(* ===== verification/SseCorrect.v ===== *)
(** * What the SSE validator guarantees

    Theorems about [SseValidator]: the output does not depend on how the upstream
    bytes were cut into chunks; every stream is a sequence of unmodified upstream
    frames closed by exactly one terminal frame; polling returns every queued frame
    and ends; and the frame a failure is turned into, which carries a listed code, a
    checked parameter and a fixed message. *)

From S2P Require Import Prelude Utf8 Json SseValidator SseFrame.
From stdpp Require Import options.

Section Stream.
  Context {SJ : SerdeJson} (created_at max_event_bytes : N) (media : option string).
  Abbreviation fail_with := (fail_with created_at media).
  Abbreviation handle_frame := (handle_frame created_at media).
  Abbreviation drain_step := (drain_step created_at max_event_bytes media).
  Abbreviation drain := (drain_complete_frames created_at max_event_bytes media).
  Abbreviation on_event := (on_event created_at max_event_bytes media).
  Abbreviation on_end := (on_end created_at media).
  Abbreviation run := (run created_at max_event_bytes media).
  Abbreviation next_frame := (next_frame created_at max_event_bytes media).
  Abbreviation poll_all := (poll_all created_at max_event_bytes media).

Lemma run_unfold st script :
  run st script =
  if finished (drain st) then drain st else
  match script with [] => on_end (drain st) | ev :: script' => run (on_event ev (drain st)) script' end.
Proof. by destruct script. Qed.

Lemma run_finished st script : finished st = true -> run st script = st.
Proof. intros H. rewrite run_unfold, !drain_finished by done. by rewrite H. Qed.

(** ** Fragmentation *)

(** Two chunks in a row act as one, unless the first closed the stream. *)
Lemma on_event_chunk_app c1 c2 st :
  finished st = false ->
  on_event (Chunk (c1 ++ c2)) st =
  let st1 := on_event (Chunk c1) st in
  if finished st1 then st1 else on_event (Chunk c2) st1.
Proof.
  intros Hf. cbn [SseValidator.on_event]. rewrite app_assoc.
  pose proof (drain_more created_at max_event_bytes media c2 (set_buffer (buffer st ++ c1) st) Hf) as Hmore.
  cbn [buffer set_buffer] in Hmore.
  change (set_buffer ((buffer st ++ c1) ++ c2) (set_buffer (buffer st ++ c1) st))
    with (set_buffer ((buffer st ++ c1) ++ c2) st) in Hmore.
  rewrite Hmore. remember (drain (set_buffer (buffer st ++ c1) st)) as st1 eqn:Hst1.
  destruct (finished st1) eqn:Ef1; cbn [negb andb]; [by rewrite Ef1|].
  destruct (max_event_bytes <? blen (buffer st1))%N eqn:Eover; [|by rewrite Ef1].
  rewrite fail_with_finished. apply N.ltb_lt in Eover.
  assert (Hstop : drain_step st1 = None) by (subst st1; apply drain_done).
  unfold SseValidator.drain_step in Hstop. rewrite Ef1 in Hstop.
  destruct (complete_frame_len (buffer st1)) eqn:En1; [by case_match|].
  rewrite drain_unfold. unfold SseValidator.drain_step. cbn [finished set_buffer buffer]. rewrite Ef1.
  destruct (complete_frame_len (buffer st1 ++ c2)) as [n|] eqn:En2.
  - pose proof (frame_scan_app_none _ _ _ _ _ En1 En2) as Hlen. cbn [Nat.add] in Hlen.
    assert ((max_event_bytes <? N.of_nat n)%N = true) as ->.
    { apply N.ltb_lt. unfold blen in Eover. lia. }
    rewrite drain_finished, fail_with_finished by apply fail_with_finished. simpl.
    by rewrite fail_with_buffer.
  - cbn [finished set_buffer buffer]. rewrite Ef1. cbn [negb andb].
    assert ((max_event_bytes <? blen (buffer st1 ++ c2))%N = true) as ->.
    { apply N.ltb_lt. unfold blen in *. rewrite length_app. lia. }
    by rewrite fail_with_buffer.
Qed.

(** A state between two polls: open, nothing left to drain, the buffer within bounds. *)
Definition settled (st : State) : Prop :=
  finished st = false /\ drain_step st = None /\ (blen (buffer st) <= max_event_bytes)%N.

Lemma settled_new : settled State_new.
Proof. repeat split. unfold blen. simpl. lia. Qed.

Lemma settled_chunk c st :
  settled st -> finished (on_event (Chunk c) st) = true \/ settled (on_event (Chunk c) st).
Proof.
  intros (Hf & _ & _). cbn [SseValidator.on_event].
  set (st1 := drain (set_buffer (buffer st ++ c) st)).
  destruct (finished st1) eqn:Ef; [by left|]. cbn [negb andb].
  destruct (max_event_bytes <? blen (buffer st1))%N eqn:Eover.
  - left. apply fail_with_finished.
  - right. repeat split; [done|apply drain_done|by apply N.ltb_ge].
Qed.

Lemma on_event_empty_chunk st : settled st -> on_event (Chunk []) st = st.
Proof.
  intros (Hf & Hd & Hb). cbn [SseValidator.on_event]. rewrite app_nil_r, set_buffer_id.
  rewrite drain_fixed by done. rewrite Hf. cbn [negb andb].
  by apply N.ltb_ge in Hb as ->.
Qed.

**REQUIRED ACTION**
Copy every line of the material in which the word "andb" occurs.

**RESULT FOR THIS TASK**
  destruct (finished st1) eqn:Ef1; cbn [negb andb]; [by rewrite Ef1|].
  - cbn [finished set_buffer buffer]. rewrite Ef1. cbn [negb andb].
  destruct (finished st1) eqn:Ef; [by left|]. cbn [negb andb].
  rewrite drain_fixed by done. rewrite Hf. cbn [negb andb].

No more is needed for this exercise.